Saturday, January 10, 2009
Zinn and the art of plain speech
Another forward received, that I want to keep channelling into the conversation: Howard Zinn's recent speech, “War and Social Justice”, featured last week on Democracy Now. (http://www.democracynow.org/2009/1/2/placeholder_howard_zinn)
Zinn reminds us, in his easily accessible way, of a few of the basics of What It Is right now. Of why the American scene has the concerns that it does at hand. These are familiar statistics, but he gives them their place in the context of inequalities. A step back in perspective that we need a lot more often. For example:
- 40 million citizens of this country, who are doing their best to keep themselves economically stable, still don't have health insurance. Although 1 million members of the military have government-provided healthcare now, and it seems to work pretty well for them. (What blows me away about this statistic, every time I hear it, is that it's only 40 million.)

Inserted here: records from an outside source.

(** * In-memory transports of mcp_python (src/mcp_python/shared/memory.py)

    The module wires a client session to a server over two in-memory object
    streams.  It consists of two asynchronous generator context managers:

    - [create_client_server_memory_streams], the paired channel factory;
    - [create_connected_server_and_client_session], the session connector.

    The development embeds both generators over a small model of the Python
    runtime pieces they are written against: exceptions, [async with],
    [try]/[finally], generators driven by [asynccontextmanager], the memory
    object streams and the task group.  The protocol collaborators
    ([ClientSession], [Server]) are taken as parameters. *)

From Stdlib Require Import List ZArith Lia Bool String PeanoNat.
From ExtLib Require Import Structures.Monad.
Import ListNotations.
Import MonadNotation.
Local Open Scope monad_scope.
Local Open Scope list_scope.

Set Implicit Arguments.

(** ** Exceptions and outcomes *)

(** The exception values the module can meet.  The first four are the ones the
    memory object streams raise; [RuntimeError] is raised by
    [asynccontextmanager] and by a task group; the next ones stand for
    failures of the collaborators (a cancellation delivered at an await, a
    read timeout, a malformed response, anything else); an exception group
    carries the exceptions a task group collected. *)
#[warnings="-register-all"]
Inductive PyExc : Type :=
| ClosedResourceError
| BrokenResourceError
| WouldBlock
| EndOfStream
| RuntimeError (msg : string)
| CancelledError
| TimeoutError
| ValidationError
| OtherException (code : nat)
| ExceptionGroup (msg : string) (exceptions : list PyExc).

Fixpoint PyExc_eq_dec (a b : PyExc) {struct a} : {a = b} + {a <> b}.
Proof.
  decide equality; try apply string_dec; try apply Nat.eq_dec.
  apply (list_eq_dec PyExc_eq_dec).
Defined.

(** What a call gives back: a value, or a raised exception. *)
Inductive Outcome (A : Type) : Type :=
| Ret (a : A)
| Raise (e : PyExc).
Arguments Raise {A} e.
(** X20.  A relation.  Its Relation message (lengths being 32-bit, less than
    4 GiB of it) reads back as: the id (field 1), the keys, vals and Info
    as for the other objects, then three packed fields with one element
    per member, in the order of the members: the string table indices of
    the roles (field 8), the ids of the members (field 9) and the types of
    the members (field 10).  The ids are delta-encoded from a delta
    encoder of the relation's own: each is the id minus the one before it,
    and running sums from zero give the ids back. *)
Theorem relation_members_in_three_columns {N : NwrIndex} (options : pbf_output_options)
    (r : Relation) (b : PrimitiveBlock.t) :
  (size (fst (PBFOutputFormat.relation_message options r b)) < 2 ^ 32 ->
   protozero.decode_message (fst (PBFOutputFormat.relation_message options r b))
   = Some (Relation_fields options r b))
  /\ size (relation_roles options r b) = size (members r)
  /\ size (PBFOutputFormat.relation_memids r) = size (members r)
  /\ size (PBFOutputFormat.relation_types r) = size (members r)
  /\ PBFOutputFormat.relation_memids r = differences 0 (List.map member_ref (members r))
  /\ prefix_sums 0 (PBFOutputFormat.relation_memids r) = List.map member_ref (members r).
Proof.
  split; [apply relation_message_fields |].
  split; [unfold relation_roles; apply size_store_roles |].
  split; [unfold PBFOutputFormat.relation_memids;
          rewrite size_delta_elements; apply size_map |].
  split; [unfold PBFOutputFormat.relation_types; apply size_map |].
  unfold PBFOutputFormat.relation_memids. rewrite delta_elements_differences.
  split; [reflexivity | apply prefix_sums_differences].
Qed.

Lemma relation_members_in_three_columns_witness :
  protozero.decode_message
    (fst (PBFOutputFormat.relation_message (N := nwr_index) options_without_metadata
            relation_7 PrimitiveBlock.init))
  = Some [(1, protozero.Varint 7); (8, protozero.Bytes [1; 2]);
          (9, protozero.Bytes [40; 4]); (10, protozero.Bytes [1; 1])].
Proof.
  destruct (relation_members_in_three_columns (N := nwr_index) options_without_metadata
              relation_7 PrimitiveBlock.init) as [H _].
  rewrite H; [| vm_compute; reflexivity].
  vm_compute. reflexivity.
Defined.

(** ** pbf_output_format.hpp: the delta-encoded columns of DenseNodes *)

(** The ids, latitudes, longitudes and changesets of a buffer are the
    delta encoding of the values added. *)
Lemma add_nodes_delta_columns {B : Build} (options : pbf_output_options) (ns : list Node) :
  forall (st : StringTable.t) (dn : DenseNodes.t),
    let r := snd (add_nodes options ns st dn) in
    DenseNodes.m_ids r
    = DenseNodes.m_ids dn
      ++ differences (DeltaEncode.m_value (DenseNodes.m_delta_id dn))
           (List.map (fun n : Node => id n) ns)
    /\ DenseNodes.m_lats r
       = DenseNodes.m_lats dn
         ++ differences (DeltaEncode.m_value (DenseNodes.m_delta_lat dn))
              (List.map (fun n : Node => lonlat2int (lat_without_check (location n))) ns)
    /\ DenseNodes.m_lons r
       = DenseNodes.m_lons dn
         ++ differences (DeltaEncode.m_value (DenseNodes.m_delta_lon dn))
              (List.map (fun n : Node => lonlat2int (lon_without_check (location n))) ns)
    /\ (md_changeset (add_metadata options) = true ->
        DenseNodes.m_changesets r
        = DenseNodes.m_changesets dn
          ++ differences (DeltaEncode.m_value (DenseNodes.m_delta_changeset dn))
               (List.map (fun n : Node => changeset n) ns)).
Proof.
  induction ns as [| n ns IH]; intros st dn.
  - cbn. rewrite !List.app_nil_r. repeat split.
  - cbn [add_nodes List.map differences]. cbv zeta.
    pose proof (add_node_fields options n st dn) as F. cbv zeta in F.
    destruct F as (Fids & Fdelta_id & _ & _ & _ & Fchangesets & F).
    assert (DenseNodes.m_lats (snd (DenseNodes.add_node options n st dn))
            = push_back (DenseNodes.m_lats dn)
                (lonlat2int (lat_without_check (location n))
                 - DeltaEncode.m_value (DenseNodes.m_delta_lat dn))
            /\ DenseNodes.m_delta_lat (snd (DenseNodes.add_node options n st dn))
               = {| DeltaEncode.m_value := lonlat2int (lat_without_check (location n)) |}
            /\ DenseNodes.m_lons (snd (DenseNodes.add_node options n st dn))
               = push_back (DenseNodes.m_lons dn)
                   (lonlat2int (lon_without_check (location n))
                    - DeltaEncode.m_value (DenseNodes.m_delta_lon dn))
            /\ DenseNodes.m_delta_lon (snd (DenseNodes.add_node options n st dn))
               = {| DeltaEncode.m_value := lonlat2int (lon_without_check (location n)) |})
      as (Flats & Fdelta_lat & Flons & Fdelta_lon) by tauto.
    assert (md_changeset (add_metadata options) = true ->
            DenseNodes.m_delta_changeset (snd (DenseNodes.add_node options n st dn))
            = {| DeltaEncode.m_value := changeset n |}) as Fdelta_changeset.
    { intros Hflag. unfold DenseNodes.add_node, DeltaEncode.update.
      destruct_flags options;
        cbn [add_metadata add_visible_flag md_version md_timestamp md_changeset md_uid
             md_user] in Hflag |- *;
        try discriminate Hflag;
        try destruct (StringTable.add (user n) st) as [sid st'];
        match goal with
        | |- context [DenseNodes.add_tags ?a ?b ?c] => destruct (DenseNodes.add_tags a b c)
        end;
        reflexivity. }
    specialize (IH (fst (DenseNodes.add_node options n st dn))
                   (snd (DenseNodes.add_node options n st dn))).
    cbv zeta in IH.
    destruct (DenseNodes.add_node options n st dn) as [st1 dn1]. cbn [fst snd] in *.
    destruct IH as (IHids & IHlats & IHlons & IHchangesets).
    rewrite IHids, IHlats, IHlons, Fids, Fdelta_id, Flats, Fdelta_lat, Flons, Fdelta_lon.
    unfold push_back. cbn [DeltaEncode.m_value]. rewrite <- !List.app_assoc.
    split; [reflexivity |]. split; [reflexivity |]. split; [reflexivity |].
    intros Hflag. rewrite (IHchangesets Hflag), (Fdelta_changeset Hflag).
    rewrite Hflag in Fchangesets. rewrite Fchangesets. unfold push_back.
    cbn [DeltaEncode.m_value]. rewrite <- List.app_assoc. reflexivity.
Qed.

(** X21.  The columns of DenseNodes that are delta-encoded hold, for each node
    added to a new buffer, its value minus that of the node before it,
    the first node its value itself: so running sums from zero give back
    the ids of the nodes, their latitudes and longitudes as [lonlat2int]
    converts them, and, when they are written, their changesets. *)
Theorem dense_columns_are_running_differences {B : Build} (options : pbf_output_options)
    (ns : list Node) (st : StringTable.t) :
  let dn := snd (add_nodes options ns st DenseNodes.init) in
  prefix_sums 0 (DenseNodes.m_ids dn) = List.map (fun n : Node => id n) ns
  /\ prefix_sums 0 (DenseNodes.m_lats dn)
     = List.map (fun n : Node => lonlat2int (lat_without_check (location n))) ns
  /\ prefix_sums 0 (DenseNodes.m_lons dn)
     = List.map (fun n : Node => lonlat2int (lon_without_check (location n))) ns
  /\ (md_changeset (add_metadata options) = true ->
      prefix_sums 0 (DenseNodes.m_changesets dn)
      = List.map (fun n : Node => changeset n) ns)
  /\ DenseNodes.m_ids dn = differences 0 (List.map (fun n : Node => id n) ns).
Proof.
  cbv zeta.
  pose proof (add_nodes_delta_columns options ns st DenseNodes.init) as H. cbv zeta in H.
  destruct H as (Hids & Hlats & Hlons & Hchangesets).
  cbn [DenseNodes.init DenseNodes.m_ids DenseNodes.m_lats DenseNodes.m_lons
       DenseNodes.m_changesets DenseNodes.m_delta_id DenseNodes.m_delta_lat
       DenseNodes.m_delta_lon DenseNodes.m_delta_changeset DeltaEncode.init
       DeltaEncode.m_value List.app] in Hids, Hlats, Hlons, Hchangesets.
  rewrite Hids, Hlats, Hlons, !prefix_sums_differences.
  split; [reflexivity |]. split; [reflexivity |]. split; [reflexivity |].
  split; [| reflexivity].
  intros Hflag. rewrite (Hchangesets Hflag). apply prefix_sums_differences.
Qed.

(** ** pbf_output_format.hpp: the header block *)

Lemma size_add_bytes_ge (tag : Z) (data : bytes) :
  size data <= size (protozero.add_bytes tag data).
Proof.
  unfold protozero.add_bytes. rewrite !size_app.
  pose proof (size_nonneg (protozero.add_field tag protozero.length_delimited)).
  pose proof (size_nonneg (protozero.add_varint (to_uint32 (size data)))).
  lia.
Qed.

Lemma decode_message_add_string (tag : Z) (s : string) (rest : bytes)
    (fs : list (Z * protozero.field_value)) :
  0 <= tag < 2 ^ 29 -> size (protozero.add_string tag s) < 2 ^ 32 ->
  protozero.decode_message rest = Some fs ->
  protozero.decode_message (protozero.add_string tag s ++ rest)
  = Some (string_field tag s :: fs).
Proof.
  intros Htag Hsize Hrest. unfold protozero.add_string in *.
  pose proof (size_add_bytes_ge tag (bytes_of_string s)).
  apply decode_message_add_bytes; [exact Htag | lia | exact Hrest].
Qed.

Lemma Ok_inj {A : Type} (a b : A) : Ok a = Ok b -> a = b.
Proof. intros H. injection H as H. exact H. Qed.

(** The bounding box of a header: nothing when the header has no box. *)
Lemma write_header_bbox_fields {B : Build} (header : Header) (bbox : bytes) :
  PBFOutputFormat.write_header_bbox header = Ok bbox ->
  exists body : bytes,
    bbox = protozero.submessage OSMFormat.HeaderBlock.optional_HeaderBBox_bbox body
    /\ (boxes header = [] -> body = [])
    /\ (boxes header <> [] ->
        body <> [] /\ protozero.decode_message body = Some (HeaderBBox_fields header)).
Proof.
  unfold PBFOutputFormat.write_header_bbox, PBFOutputFormat.checked.
  destruct (boxes header) as [| box boxes].
  - intros H. apply Ok_inj in H. subst bbox. exists []. split; [reflexivity |].
    split; [reflexivity |]. intros Hne. contradiction.
  - destruct (Location_valid (bottom_left (joined_boxes header))); cbn [bind];
      [| discriminate].
    destruct (Location_valid (top_right (joined_boxes header))); cbn [bind];
      [| discriminate].
    intros H. apply Ok_inj in H. subst bbox. eexists. split; [reflexivity |].
    split; [discriminate |]. intros _. split.
    + unfold protozero.add_sint64.
      pose proof (protozero_facts.add_tagged_varint_nonempty
                    OSMFormat.HeaderBBox.required_sint64_left
                    (protozero.encode_zigzag64
                       (PBFOutputFormat.bbox_coordinate
                          (lon_without_check (bottom_left (joined_boxes header)))))) as Hne.
      destruct (protozero.add_tagged_varint OSMFormat.HeaderBBox.required_sint64_left _);
        [contradiction | discriminate].
    + unfold protozero.add_sint64, HeaderBBox_fields,
        OSMFormat.HeaderBBox.required_sint64_left, OSMFormat.HeaderBBox.required_sint64_right,
        OSMFormat.HeaderBBox.required_sint64_top, OSMFormat.HeaderBBox.required_sint64_bottom.
      cbv zeta.
      repeat (apply decode_message_add_varint; [lia | apply encode_zigzag64_bound |]).
      rewrite <- (List.app_nil_r (protozero.add_tagged_varint 4 _)).
      apply decode_message_add_varint; [lia | apply encode_zigzag64_bound |].
      apply protozero_facts.decode_message_nil.
Qed.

- 200 of the richest corporations pay no taxes. (I can barely stomach this one, even after hearing it so many times)
I like how he keeps it simple, with purpose. Not so much time wasted on inflammatories or abstracts. A few remarks from the speech that resonated, for me:
“Private enterprise is not going to create jobs.” (Yeah. That wouldn't be in its interest, would it? Hadn't thought of it that way...)
“The thing about war is the outcome is unpredictable. The immediate thing you do is predictable. The immediate thing you do is horrible...truth is, you never know what this is leading to...You know that the present is evil, and you’re asked to commit this evil for some possible future good.”
“We don't have to be a military superpower...We can be a humanitarian superpower.”
“We have an educational job to do about our relationship to government, you know...”Friday, January 9, 2009
a few appointments with hope
There IS a little hope out there. I have voices in my head that want me to censor it - " Be Realistic!" they admonish, which apparently means, give in to fatalism and despair. And they gain strength, and steal mine, any time I tune in to media (which is why I call it "mediation", just like "sedation"). But, I need the hope, because I'm human. And I think others do too. No matter how insignificant or unsophisticated it may look, next to the Real News. These few notes, then, from today's Common Dreams listing:
"Obama Picks a Conscience for the CIA"
www.commondreams.org/view/2009/01/09-3.
"Let Justice Roll: National Faith Leaders Call for Lifting Economy by Raising Minimum Wage"
www.commondreams.org/newswire/2009/01/09-0.
http://www.commondreams.org/view/2009/01/08-2
And last, a photo on the site's homepage lifts my spirits, irrationally maybe, but offering proof that yes, this change of administrations really is going to happen...the caption preceding the article reads, wonderfully: "President Bush speaks as President-elect Barack Obama looks over his shoulder", and that's just what it depicts.